Step Four – Patrick R_LifelineApr17

What a gargantuan task this initially seems. Whenever I attempted introspection before recovery, I became anxious and full of self loathing, which led to heavy drinking and often suicidal thoughts. Throughout my life I generally thought of myself in negative terms. I knew that I had the capacity for love and kindness, but to mine own eyes that was always overshadowed by consistent acts of cruelty and self centeredness. Actions which I imagined would someday land me in prison. I hardly knew myself when I got sober, and to begin a fearless and moral inventory, which would later be discussed in its entirety with another person, seemed terrifying. This is one reason it took me a year to finish my first fourth step. That, and I’m lazy. It was suggested that I write at least a sentence or two every day until it was finished.  A wise suggestion, which I didn’t take.

I did my first fourth step as outlined in the book, which was read to me by a sponsor, who learned how to take his inventory from his sponsor. My first fourth step was almost honest and complete, just as I was almost sober when abstaining from alcohol but continuing to abuse pain pills. There were a couple items that I wasn’t willing to disclose at that time. I’ve since talked about them with my current sponsor, who to my satisfaction declared me “one of the sick ones who has to work this program harder than others”.

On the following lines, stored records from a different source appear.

(** C4 as stated fails on [{"C": 1.0}, {"C": 1.0}, {"C": -1.0}]:
    the first two configurations have the same validation accuracy,
    and no configuration has a higher one, yet neither is returned,
    because the third makes the whole search raise. *)
Lemma tied_maximum_before_failure_returns_nothing :
  evaluate (L := Demo.lib) (arrays_of Demo.world) cfg_C_1_0
  = Return (23 # 25,
            {| Demo.params := cfg_C_1_0;
               Demo.n_features_in := Some 2%nat |}) /\
  evaluate (L := Demo.lib) (arrays_of Demo.world) Demo.cfg_negative_C
  = Raise ValueError /\
  fst (trainModels (F := Demo.frames) (L := Demo.lib)
                   [cfg_C_1_0; cfg_C_1_0; Demo.cfg_negative_C] Demo.world)
  = Raise ValueError /\
  ~ exists c : Candidate,
      fst (trainModels (F := Demo.frames) (L := Demo.lib)
                       [cfg_C_1_0; cfg_C_1_0; Demo.cfg_negative_C]
                       Demo.world) = Return (Some c).
Proof.
  split; [vm_compute; reflexivity|].
  split; [vm_compute; reflexivity|].
  split; [vm_compute; reflexivity|].
  intros [c Hc]. vm_compute in Hc. discriminate.
Qed.


Lemma Qmult_le_mono (a b c d : Q) :
  0 <= a -> a <= b -> 0 <= c -> c <= d -> a * c <= b * d.
Proof.
  intros Ha Hab Hc Hcd.
  apply Qle_trans with (b * c).
  - now apply Qmult_le_compat_r.
  - rewrite (Qmult_comm b c), (Qmult_comm b d).
    apply Qmult_le_compat_r; [exact Hcd |].
    now apply Qle_trans with a.
Qed.

Lemma baseOf_nonneg (k w : nat) (l : list Q) : 0 <= baseOf k w l.
Proof.
  unfold baseOf, Math_min.
  pose proof (Math_max_spread_nonneg l) as Hm.
  pose proof (keywordsPer100Words_nonneg k w) as Hd.
  assert (0 <= Qmin (keywordsPer100Words k w) 20)
    by (apply Q.min_glb; [exact Hd | discriminate]).
  lra.
Qed.

Lemma baseOf_le (k1 k2 w : nat) (l : list Q) :
  (k1 <= k2)%nat -> baseOf k1 w l <= baseOf k2 w l.
Proof.
  intros H. unfold baseOf, Math_min.
  pose proof (Q.min_le_compat_r _ _ 20 (keywordsPer100Words_le k1 k2 w H)).
  lra.
Qed.

(** The adjustment above 85 keeps the order. *)
Lemma adjust_le (x y : Q) : x <= y -> adjust x <= adjust y.
Proof.
  intros H. unfold adjust.
  destruct (ltb 85 x) eqn:Hx, (ltb 85 y) eqn:Hy;
    try apply ltb_lt in Hx; try apply ltb_ge in Hx;
    try apply ltb_lt in Hy; try apply ltb_ge in Hy; lra.
Qed.

Lemma Math_round_le (x y : Q) : x <= y -> Math_round x <= Math_round y.
Proof.
  intros H. unfold Math_round. rewrite <- Zle_Qle.
  apply Qfloor_resp_le. lra.
Qed.

Lemma finish_le (x y : Q) :
  x <= y ->
  Math_min 100 (Math_max 0 (Math_round (adjust x)))
  <= Math_min 100 (Math_max 0 (Math_round (adjust y))).
Proof.
  intros H. unfold Math_min, Math_max.
  apply Q.min_le_compat_l, Q.max_le_compat_l, Math_round_le, adjust_le, H.
Qed.

Lemma calculateScore_nonneg (keywords topics : RecordOf Q) (text : string) :
  0 <= calculateScore keywords topics text.
Proof.
  destruct (calculateScore_integer keywords topics text) as (n & -> & Hn).
  change 0 with (inject_Z 0). rewrite <- Zle_Qle. lia.
Qed.

(** More keywords never lower the score, capped density or not. *)
Lemma calculateScore_le (keywords1 keywords2 topics : RecordOf Q) (text : string) :
  (length (Object_keys keywords1) <= length (Object_keys keywords2))%nat ->
  calculateScore keywords1 topics text <= calculateScore keywords2 topics text.
Proof.
  intros H.
  destruct (degenerate keywords1 text) eqn:D1.
  { unfold calculateScore at 1. rewrite D1. apply calculateScore_nonneg. }
  assert (D2 : degenerate keywords2 text = false).
  { unfold degenerate in *.
    apply orb_false_iff in D1 as [D1 Dw]. apply orb_false_iff in D1 as [Dt Dk].
    rewrite Dt, Dw. apply Nat.eqb_neq in Dk.
    destruct (Nat.eqb_spec (length (Object_keys keywords2)) 0); [lia | reflexivity]. }
  unfold calculateScore. rewrite D1, D2. cbv zeta.
  apply finish_le. unfold rawScore. cbv zeta.
  set (w := length (splitWs (trim text))).
  set (l := Object_values topics).
  fold (baseOf (length (Object_keys keywords1)) w l).
  fold (baseOf (length (Object_keys keywords2)) w l).
  pose proof (lengthFactor_pos (String.length (trim text))) as HL.
  pose proof (diversityFactor_pos l) as HD.
  apply Qmult_le_compat_r; [| now apply Qlt_le_weak].
  apply Qmult_le_mono.
  - apply Qmult_le_0_compat; [apply baseOf_nonneg | now apply Qlt_le_weak].
  - apply Qmult_le_compat_r; [now apply baseOf_le | now apply Qlt_le_weak].
  - apply Qlt_le_weak, keywordFactor_pos.
  - now apply keywordFactor_le.
Qed.

End Monotone.

(** C5.  With the topic map and the text fixed, [calculateScore] does
    not decrease when the keyword map gets more entries, for keyword
    counts whose density (keywords per 100 words) is below the cap of
    20. *)
Theorem calculateScore_monotone_below_cap
    (keywords1 keywords2 topics : RecordOf Q) (text : string) :
  let wordCount := length (splitWs (trim text)) in
  (length (Object_keys keywords1) <= length (Object_keys keywords2))%nat ->
  (keywordsPer100Words (length (Object_keys keywords1)) wordCount < 20)%Q ->
  (keywordsPer100Words (length (Object_keys keywords2)) wordCount < 20)%Q ->
  (calculateScore keywords1 topics text <= calculateScore keywords2 topics text)%Q.
Proof. intros w H _ _. now apply calculateScore_le. Qed.

Lemma calculateScore_monotone_below_cap_witness :
  (calculateScore [("coffee", 0.9%Q)] Sample.topics Sample.text
   <= calculateScore [("coffee", 0.9%Q); ("beans", 0.8%Q); ("aroma", 0.7%Q)]
        Sample.topics Sample.text)%Q.
Proof.
  apply calculateScore_monotone_below_cap.
  - simpl. lia.
  - vm_compute. reflexivity.
  - vm_compute. reflexivity.
Defined.

(** ** The content filter *)

Section FilterFacts.

(** The size of the set of words is the number of distinct words. *)
Lemma size_list_to_set_remove_dups (l : list string) :
  size (list_to_set l : gset string) = length (remove_dups l).
Proof.
  rewrite <- (size_list_to_set (C := gset string) (remove_dups l))
    by apply NoDup_remove_dups.
  f_equal. apply set_eq. intros x.
  now rewrite !elem_of_list_to_set, elem_of_remove_dups.
Qed.

(** A keyword fails the [filter] predicate exactly when one of the
    three exclusions applies. *)
Lemma meaningfulKeyword_false (kw : string) :
  meaningfulKeyword kw = false <->
  toLowerCase kw ∈ commonWords \/
  (String.length kw <= 2)%nat \/
  isNumeric kw = true.
Proof.
  unfold meaningfulKeyword.
  rewrite !andb_false_iff, !negb_false_iff, bool_decide_eq_true, Nat.ltb_ge.
  tauto.
Qed.

Lemma no_meaningful_keyword (keywords : RecordOf Q) :
  (0 <? length (filter (fun kw => meaningfulKeyword kw = true)
                       (Object_keys keywords)))%nat = false <->
  noKeywordLeft keywords.
Proof.
  unfold noKeywordLeft. rewrite Nat.ltb_ge. split.
  - intros H kw Hin. apply meaningfulKeyword_false.
    destruct (meaningfulKeyword kw) eqn:E; [| reflexivity].
    assert (Hf : kw ∈ filter (fun kw => meaningfulKeyword kw = true)
                             (Object_keys keywords))
      by now apply list_elem_of_filter.
    destruct (filter _ _); [inversion Hf | simpl in H; lia].
  - intros H.
    destruct (filter _ _) as [|kw l] eqn:E; [simpl; lia |].
    assert (Hf : kw ∈ filter (fun kw => meaningfulKeyword kw = true)
                             (Object_keys keywords))
      by (rewrite E; left).
    apply list_elem_of_filter in Hf as [Hm Hin].
    apply H, meaningfulKeyword_false in Hin. congruence.
Qed.

Lemma placeholder_test (text : string) :
  includes (toLowerCase text) "lorem ipsum"
  || includes (toLowerCase text) "sample text"
  || includes (toLowerCase text) "placeholder" = true <->
  placeholderText text.
Proof. unfold placeholderText. rewrite !orb_true_iff. tauto. Qed.

Lemma repetitive_test (text : string) :
  ltb (ofNat (size (list_to_set (splitWs (toLowerCase text)) : gset string))
       / ofNat (length (splitWs (toLowerCase text)))) 0.5
  && (10 <? length (splitWs (toLowerCase text)))%nat = true <->
  repetitive text.
Proof.
  unfold repetitive, tokens.
  now rewrite andb_true_iff, ltb_lt, Nat.ltb_lt, size_list_to_set_remove_dups.
Qed.

End FilterFacts.

(** C8.  [isMeaningfulContent] returns false exactly when one of the
    four rejection conditions holds (a placeholder phrase in the
    lower-cased text; a trimmed text of fewer than 10 characters; fewer
    than half of the lower-cased white-space-split tokens distinct, with
    more than 10 tokens; no keyword left once stop words, keywords of at
    most 2 characters and purely numeric keywords are excluded), and
    true otherwise; the text "Lorem ipsum dolor sit amet" with the
    keyword "lorem" is rejected. *)
Theorem isMeaningfulContent_rejects :
  (forall (text : string) (keywords : RecordOf Q),
      (isMeaningfulContent text keywords = false <->
       placeholderText text \/ tooShort text \/ repetitive text \/
       noKeywordLeft keywords) /\
      (isMeaningfulContent text keywords = true <->
       ~ (placeholderText text \/ tooShort text \/ repetitive text \/
          noKeywordLeft keywords))) /\
  isMeaningfulContent "Lorem ipsum dolor sit amet" [("lorem", 1%Q)] = false.
Proof.
  split; [| reflexivity].
  intros text keywords.
  assert (Hfalse : isMeaningfulContent text keywords = false <->
                   placeholderText text \/ tooShort text \/ repetitive text \/
                   noKeywordLeft keywords).
  { unfold isMeaningfulContent. cbv zeta.
    rewrite <- placeholder_test, <- repetitive_test, <- no_meaningful_keyword.
    unfold tooShort. rewrite <- Nat.ltb_lt.
    destruct (includes (toLowerCase text) "lorem ipsum"
              || includes (toLowerCase text) "sample text"
              || includes (toLowerCase text) "placeholder");
      [intuition |].
    destruct (String.length (trim text) <? 10)%nat; [intuition |].
    destruct (ltb _ 0.5 && _); [intuition |].
    intuition discriminate. }
  split; [exact Hfalse |].
  rewrite <- Hfalse. now destruct (isMeaningfulContent text keywords).
Qed.
Lemma paired_get (objects : Suppliers.odict Supplier) :
  ∀ (companies : Suppliers.odict Company) (id : string),
    map fst objects = map fst companies →
    Suppliers.odict_get id (Registry.paired objects companies)
    = match Suppliers.odict_get id objects, Suppliers.odict_get id companies with
      | Some supplier_object, Some api_company => Some (supplier_object, api_company)
      | _, _ => None
      end.
Proof.
  induction objects as [| [k o] objects IH]; intros [| [k' c] companies] id Hkeys;
    try discriminate; [reflexivity |].
  injection Hkeys as <- Hkeys. unfold Registry.paired. simpl.
  destruct (String.eqb k id); [reflexivity |]. by apply IH.
Qed.

Lemma ensure_suppliers_paired (g : Suppliers.globals Supplier Company)
    (objects : Suppliers.odict Supplier) (companies : Suppliers.odict Company) :
  Suppliers._SUPPLIERS g = None →
  Suppliers._SUPPLIER_OBJECTS g = Some objects →
  Suppliers._SUPPLIER_COMPANIES g = Some companies →
  map fst objects = map fst companies →
  NoDup (map fst objects) →
  Suppliers.ensure_suppliers g
  = (Ok (Registry.paired objects companies),
     Registry.with_table g (Registry.paired objects companies)).
Proof.
  intros Htable Hobjects Hcompanies Hkeys Hnd.
  unfold Suppliers.ensure_suppliers. rewrite Htable, Hcompanies, Hobjects.
  rewrite bool_decide_eq_true_2 by (by rewrite Hkeys).
  fold (Registry.paired objects companies).
  rewrite odict_of_NoDup by (by rewrite paired_keys).
  unfold Registry.with_table. by rewrite Hcompanies, Hobjects.
Qed.





End Registry_more.

(** X15. The supplier table that [search] builds on its first call: when the
    loaded suppliers and their companies are keyed by the same identifiers in
    the same order, the table has these identifiers in that order, and under
    each identifier the supplier object and the company that the two
    dictionaries hold under it. *)
Theorem supplier_table_pairs_by_identifier :
  ∀ {Supplier Company : Type} `{EqDecision Supplier} `{EqDecision Company}
    (g : Suppliers.globals Supplier Company)
    (objects : Suppliers.odict Supplier) (companies : Suppliers.odict Company),
    Suppliers._SUPPLIERS g = None →
    Suppliers._SUPPLIER_OBJECTS g = Some objects →
    Suppliers._SUPPLIER_COMPANIES g = Some companies →
    map fst objects = map fst companies →
    NoDup (map fst objects) →
    ∃ table,
      Suppliers.ensure_suppliers g = (Ok table, Registry.with_table g table)
      ∧ map fst table = map fst objects
      ∧ ∀ id,
          Suppliers.odict_get id table
          = match Suppliers.odict_get id objects, Suppliers.odict_get id companies with
            | Some supplier_object, Some api_company => Some (supplier_object, api_company)
            | _, _ => None
            end.
Proof.
  intros Supplier Company ? ? g objects companies Htable Hobjects Hcompanies Hkeys Hnd.
  exists (Registry.paired objects companies). split; [| split].
  - by apply ensure_suppliers_paired.
  - by apply paired_keys.
  - intros id. by apply paired_get.
Qed.

Lemma supplier_table_pairs_by_identifier_witness :
  ∃ table,
    Suppliers.ensure_suppliers Scenario.ready
    = (Ok table, Registry.with_table Scenario.ready table)
    ∧ map fst table = ["fe"; "ti"; "dk"]
    ∧ ∀ id,
        Suppliers.odict_get id table
        = match Suppliers.odict_get id [("fe", "FE"); ("ti", "TI"); ("dk", "DK")],
                Suppliers.odict_get id
                  [("fe", "Future Electronics"); ("ti", "Texas Instruments");
                   ("dk", "DigiKey")] with
          | Some supplier_object, Some api_company => Some (supplier_object, api_company)
          | _, _ => None
          end.
Proof.
  refine (supplier_table_pairs_by_identifier Scenario.ready
            [("fe", "FE"); ("ti", "TI"); ("dk", "DK")]
            [("fe", "Future Electronics"); ("ti", "Texas Instruments"); ("dk", "DigiKey")]
            _ _ _ _ _); try reflexivity.
  apply (bool_decide_unpack _). vm_compute. exact I.
Defined.

(** X16. [get_supplier_classes] answers from its cache: once a call has
    returned the loaded suppliers, every later call returns the same
    dictionary and changes nothing, whatever has become of the supplier
    modules in the meantime. *)
Theorem get_supplier_classes_answers_from_cache :
  ∀ {Supplier Company Class : Type}
    (σ σ' : Suppliers.site Supplier Class) (g g' : Suppliers.globals Supplier Company)
    (loaded : Suppliers.odict Supplier),
    Suppliers.get_supplier_classes σ g = (Ok loaded, g') →
    Suppliers.get_supplier_classes σ' g' = (Ok loaded, g').
Proof.
  intros Supplier Company Class σ σ' g g' loaded.
  unfold Suppliers.get_supplier_classes.
  destruct (Suppliers._SUPPLIER_OBJECTS g) as [objects |] eqn:Hobjects.
  - intros [= <- <-]. by rewrite Hobjects.
  - unfold Suppliers.rbind at 1.
    destruct (Suppliers.discover σ (Suppliers.glob σ) false [] _) as [[found | e |] g1];
      [| discriminate | discriminate].
    unfold Suppliers.rbind. case_bool_decide; simpl; intros [= <- <-]; reflexivity.
Qed.

Lemma get_supplier_classes_answers_from_cache_witness :
  Suppliers.get_supplier_classes Scenario.broken_file
    (snd (Suppliers.get_supplier_classes Scenario.five_files Scenario.unset))
  = (Ok [("fe", "FE")],
     snd (Suppliers.get_supplier_classes Scenario.five_files Scenario.unset)).
Proof.
  refine (get_supplier_classes_answers_from_cache Scenario.five_files Scenario.broken_file
            Scenario.unset _ [("fe", "FE")] _).
  vm_compute. reflexivity.
Defined.

(** X17. A discovery that an exception cuts short leaves an empty registry
    behind: [_SUPPLIER_OBJECTS] was set to the empty dictionary before the
    modules were visited, so every later call of [get_supplier_classes]
    returns no supplier at all, visits no module and logs nothing. *)
Theorem aborted_discovery_leaves_empty_registry :
  ∀ {Supplier Company Class : Type}
    (σ σ' : Suppliers.site Supplier Class) (g g' : Suppliers.globals Supplier Company)
    (e : exn),
    Suppliers.get_supplier_classes σ g = (Raise e, g') →
    Suppliers.get_supplier_classes σ' g' = (Ok [], g')
    ∧ Suppliers.AVAILABLE_SUPPLIERS g' = Suppliers.AVAILABLE_SUPPLIERS g.
Proof.
  intros Supplier Company Class σ σ' g g' e.
  unfold Suppliers.get_supplier_classes.
  destruct (Suppliers._SUPPLIER_OBJECTS g) as [objects |] eqn:Hobjects; [discriminate |].
  unfold Suppliers.rbind at 1.
  destruct (Suppliers.discover σ (Suppliers.glob σ) false [] _)
    as [[found | e' |] g1] eqn:Hdiscover.
  - unfold Suppliers.rbind. case_bool_decide; simpl; discriminate.
  - intros [= <- <-]. apply discover_inv in Hdiscover.
    destruct Hdiscover as [[entries ->] _]. split; reflexivity.
  - discriminate.
Qed.

Lemma aborted_discovery_leaves_empty_registry_witness :
  Suppliers.get_supplier_classes Scenario.five_files
    (snd (Suppliers.get_supplier_classes Scenario.broken_file Scenario.unset))
  = (Ok [], snd (Suppliers.get_supplier_classes Scenario.broken_file Scenario.unset))
  ∧ Suppliers.AVAILABLE_SUPPLIERS
      (snd (Suppliers.get_supplier_classes Scenario.broken_file Scenario.unset))
    = None.
Proof.
  refine (aborted_discovery_leaves_empty_registry Scenario.broken_file Scenario.five_files
            Scenario.unset _ (SyntaxError "invalid syntax") _).
  vm_compute. reflexivity.
Defined.



Section Companies.

Context {Supplier Company External : Type}.

Variable κ : Setup.collaborators Supplier Company External.

Lemma fill_complete (items : list (string * Supplier)) :
  ∀ (companies : Suppliers.odict Company) (x : External),
    (∀ id supplier_object x, (id, supplier_object) ∈ items →
       ∃ api_company, (Setup.make_company κ id supplier_object x).1 = inr api_company) →
    NoDup (map fst companies ++ map fst items) →
    ∃ made x',
      Setup.fill κ items companies x = (None, companies ++ made, x')
      ∧ map fst made = map fst items.
Proof.
  induction items as [| [id supplier_object] items IH]; intros companies x Hmake Hnd.
  - exists [], x. simpl. by rewrite app_nil_r.
  - simpl.
    destruct (Hmake id supplier_object x) as [api_company Hmade];
      [apply elem_of_cons; by left |].
    destruct (Setup.make_company κ id supplier_object x) as [made x1].
    simpl in Hmade. subst made.
    assert (id ∉ map fst companies) as Hfresh.
    { apply NoDup_app in Hnd. destruct Hnd as (_ & Hnd & _).
      intros Hin. apply (Hnd id Hin). simpl. apply elem_of_cons. by left. }
    rewrite odict_set_fresh by exact Hfresh.
    destruct (IH (companies ++ [(id, api_company)]) x1) as (made & x' & Hfill & Hkeys).
    + intros id' s' x0 Hin. apply Hmake. apply elem_of_cons. by right.
    + rewrite map_app. simpl. rewrite <- app_assoc. exact Hnd.
    + exists ((id, api_company) :: made), x'. rewrite Hfill. split.
      * by rewrite <- app_assoc.
      * simpl. by rewrite Hkeys.
Qed.

Lemma fill_refused (id : string) (items : list (string * Supplier)) :
  ∀ (companies companies' : Suppliers.odict Company) (x x' : External)
    (raised : option exn),
    (∀ supplier_object x, (id, supplier_object) ∈ items →
       ∃ e, (Setup.make_company κ id supplier_object x).1 = inl e) →
    id ∉ map fst companies →
    Setup.fill κ items companies x = (raised, companies', x') →
    id ∉ map fst companies'.
Proof.
  induction items as [| [id' supplier_object] items IH];
    intros companies companies' x x' raised Hrefuse Hfresh.
  - simpl. intros [= _ <- _]. exact Hfresh.
  - simpl.
    destruct (Setup.make_company κ id' supplier_object x) as [[e | api_company] x1]
      eqn:Hmake.
    + intros [= _ <- _]. exact Hfresh.
    + assert (id' ≠ id) as Hne.
      { intros ->. destruct (Hrefuse supplier_object x) as [e He];
          [apply elem_of_cons; by left |].
        rewrite Hmake in He. discriminate. }
      apply IH.
      * intros s' x0 Hin. apply Hrefuse. apply elem_of_cons. by right.
      * rewrite odict_set_keys.
        destruct (decide (id' ∈ map fst companies)); [exact Hfresh |].
        intros [Hin | Hin]%elem_of_app; [by apply Hfresh |].
        apply list_elem_of_singleton in Hin. congruence.
Qed.

End Companies.

(** X20. [setup_supplier_companies] makes a first [search] ready: as long as
    no search has built the supplier table yet ([_SUPPLIERS] is still [None]),
    when the configuration opens and the inventory hands back a company for
    every loaded supplier, the companies are keyed like the loaded suppliers,
    both assertions of [search] hold, and a search without a supplier returns
    one handle per loaded supplier, in loading order, each with the company
    of the same identifier. *)
Theorem setup_makes_search_ready :
  ∀ {Supplier Company Class External : Type}
    `{EqDecision Supplier} `{EqDecision Company}
    (κ : Setup.collaborators Supplier Company External)
    (σ : Suppliers.site Supplier Class)
    (g : Suppliers.globals Supplier Company) (x : External)
    (objects : Suppliers.odict Supplier) (search_term : string) (only_supplier : bool),
    Suppliers._SUPPLIERS g = None →
    Suppliers._SUPPLIER_OBJECTS g = Some objects →
    NoDup (map fst objects) →
    (∀ x, (Setup.enter κ x).1 = None) →
    (∀ id supplier_object x, (id, supplier_object) ∈ objects →
       ∃ api_company, (Setup.make_company κ id supplier_object x).1 = inr api_company) →
    let g' := (Setup.setup_supplier_companies κ g x).2.1 in
    ∃ companies,
      Suppliers._SUPPLIER_COMPANIES g' = Some companies
      ∧ map fst companies = map fst objects
      ∧ let table := Registry.paired objects companies in
        Suppliers.search σ search_term None only_supplier g'
        = (Ok (Some (map (Spec.entry_of search_term) (map snd table))),
           Spec.submitted (Registry.with_table g' table)
             (map (Spec.handle_of search_term) (map snd table))).
Proof.
  intros Supplier Company Class External ? ? κ σ g x objects search_term only_supplier
    Htable Hobjects Hnd Henter Hmake g'.
  destruct (fill_complete κ objects [] (Setup.enter κ x).2 Hmake Hnd)
    as (companies & x2 & Hfill & Hkeys).
  assert (g' = Setup.with_companies g companies) as Hg'.
  { unfold g', Setup.setup_supplier_companies.
    specialize (Henter x). destruct (Setup.enter κ x) as [raised x1].
    simpl in Henter, Hfill. subst raised. rewrite Hobjects, Hfill. simpl.
    by destruct (Setup.leave κ None x2) as [[e |] x3]. }
  exists companies. rewrite Hg'. split; [reflexivity |]. split; [exact Hkeys |].
  cbv zeta. unfold Suppliers.search, Suppliers.rbind at 1.
  rewrite (ensure_suppliers_paired _ objects companies) by (simpl; done).
  rewrite (eq_refl : Suppliers.given None = None).
  unfold Suppliers.rbind. rewrite dispatch_spec. reflexivity.
Qed.

Lemma setup_makes_search_ready_witness :
  let g' := (Setup.setup_supplier_companies Installations.willing
               Installations.loaded 0%nat).2.1 in
  ∃ companies,
    Suppliers._SUPPLIER_COMPANIES g' = Some companies
    ∧ map fst companies = ["fe"; "ti"; "dk"]
    ∧ let table :=
        Registry.paired [("fe", "FE"); ("ti", "TI"); ("dk", "DK")] companies in
      Suppliers.search Scenario.five_files "LM358" None false g'
      = (Ok (Some (map (Spec.entry_of "LM358") (map snd table))),
         Spec.submitted (Registry.with_table g' table)
           (map (Spec.handle_of "LM358") (map snd table))).
Proof.
  refine (setup_makes_search_ready Installations.willing Scenario.five_files
            Installations.loaded 0%nat [("fe", "FE"); ("ti", "TI"); ("dk", "DK")]
            "LM358" false _ _ _ _ _).
  - reflexivity.
  - reflexivity.
  - apply (bool_decide_unpack _). vm_compute. exact I.
  - intros x. reflexivity.
  - intros id supplier_object x _. eexists. reflexivity.
Defined.
(** * not-synchronous: queue, emitter, scheduler and bounded runners

    A shallow embedding of [src/_internals/stack.ts], the event emitter,
    [src/deferred.ts], [src/event-loop.ts] and [src/concurrently.ts],
    followed by the properties established about them.

    Conventions.  JavaScript numbers that the code uses as counters, indexes
    and millisecond durations are integers ([Z]); arrays are lists; a method
    that may throw is a computation in the state-and-exception monad [M];
    the host's microtask queue, timers and immediates are explicit queues. *)

From Stdlib Require Import ZArith Lia Bool.
From stdpp Require Import base option list strings gmap pretty.

Local Open Scope Z_scope.

(** ** JavaScript values *)

Module Js.

(** The values that flow through the modelled code as job payloads, results,
    rejection reasons and exceptions. *)
Inductive value : Type :=
| VUndefined
| VNull
| VBool (b : bool)
| VNumber (n : Z)
| VString (s : string)
| VSymbol (description : string)
| VFunction (src : string)
| VError (name message : string)          (* instanceof Error *)
| VPlainObject (message : value)          (* object literal; [message] is what [o.message] reads *)
| VObject (repr : string).                (* any other object (array, Date, class instance); [repr] is String(o) *)

Inductive jstype := TUndefined | TObject | TBoolean | TNumber | TString | TSymbol | TFunction.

My fourth steps have been divided into four sections. First was my grudge list; those people, principles, and institutions with which I had resentments. I took perverse delight in taking other’s inventories, and have dozens of pages of people whom I was burned up against. I was taught that there were only two people who had to be on my resentment list. The first person on my resentment list was me. The second was God. The former was easy. I had more resentment towards myself than any other person on my list. The latter was more difficult. I hadn’t spent much time lately thinking why I resented God, but upon closer inspection, with guidance from my sponsor, I realized I had plenty that I blamed and resented God for. God didn’t give me this, God took that away from me, God made me bald! I’ve since learned God isn’t Santa Claus and has given me more than I need in this life to be happy. I believe if I had always gotten what I wanted, I’d be dead.

After listing my resentments towards everyone and thing, I listed what was affected. Was it my finances, romances, pride, ambition, or personal relations? And then I looked at my part in it. I can’t recall a single resentment where I didn’t play a part in it, although I would still rather look at somebody else’s part in it, which tells me I don’t do this step often enough.

I then listed my fears, and realized that fear had been the predominant emotion behind most of my actions and emotions throughout my entire life. It compelled me to lie, cheat, still, harm, and violate everyone I came in contact with, subtly or overtly. I realized my laziness, lying, manipulation and selfishness were all forms of fear. I didn’t even know what anxiety (fear of the future, real or imagined) was until I came into Alcoholics Anonymous, but as I listened to people share about it, I realized that was what I had felt for as long as I can remember. I now try and practice living in the present moment (I’m not good at this yet) rather than dwelling on tomorrow, which is the root of my anxiety, and living in the past, which is the root of my resentment. AA has given me the tools to do this.

Finally on my list was my sexual relationships. I’m fortunate that my list wasn’t as long as some people I know, as women were one of my fears. Every now and then my desires would conquer my fears and I’d find myself involved (usually briefly) in a relationship; then catastrophe commenced. My jealousy, dishonesty, and selfishness lead to a relationship bottom that prompted me to complete the twelve steps. Pain humbled me to ask another man to be my sponsor at 2 yrs and I soon realized that I was entirely incapable of having a healthy relationship with the skills that I brought to AA. Today, I am slowly developing the tools to one day have a happy, loving and successful relationship with a healthy partner.

In truth, step 4 should be continued for a lifetime, as more is discovered the more I work at my recovery. I know now that my demoralizing behaviors were desperate attempts for power, security, acceptance, and love; natural desires taken to ugly extremes. My fourth steps have mostly uncovered the negative about me, but there is an abundance of good in me as well. I have an amazing capacity for love and kindness, and have always had this. It is God given, and explains why I was in so much pain earlier in life. I ignored the quiet urgings of my soul, my conscience, and God, and instead would heed the screaming desires of my disease. The remaining steps have helped me to be more of the person I’ve always wanted to be, to seek God’s will, and to see myself and others in a new light, when I work them. I am very grateful for Alcoholics Anonymous in helping me to grow into the man God wants me to be.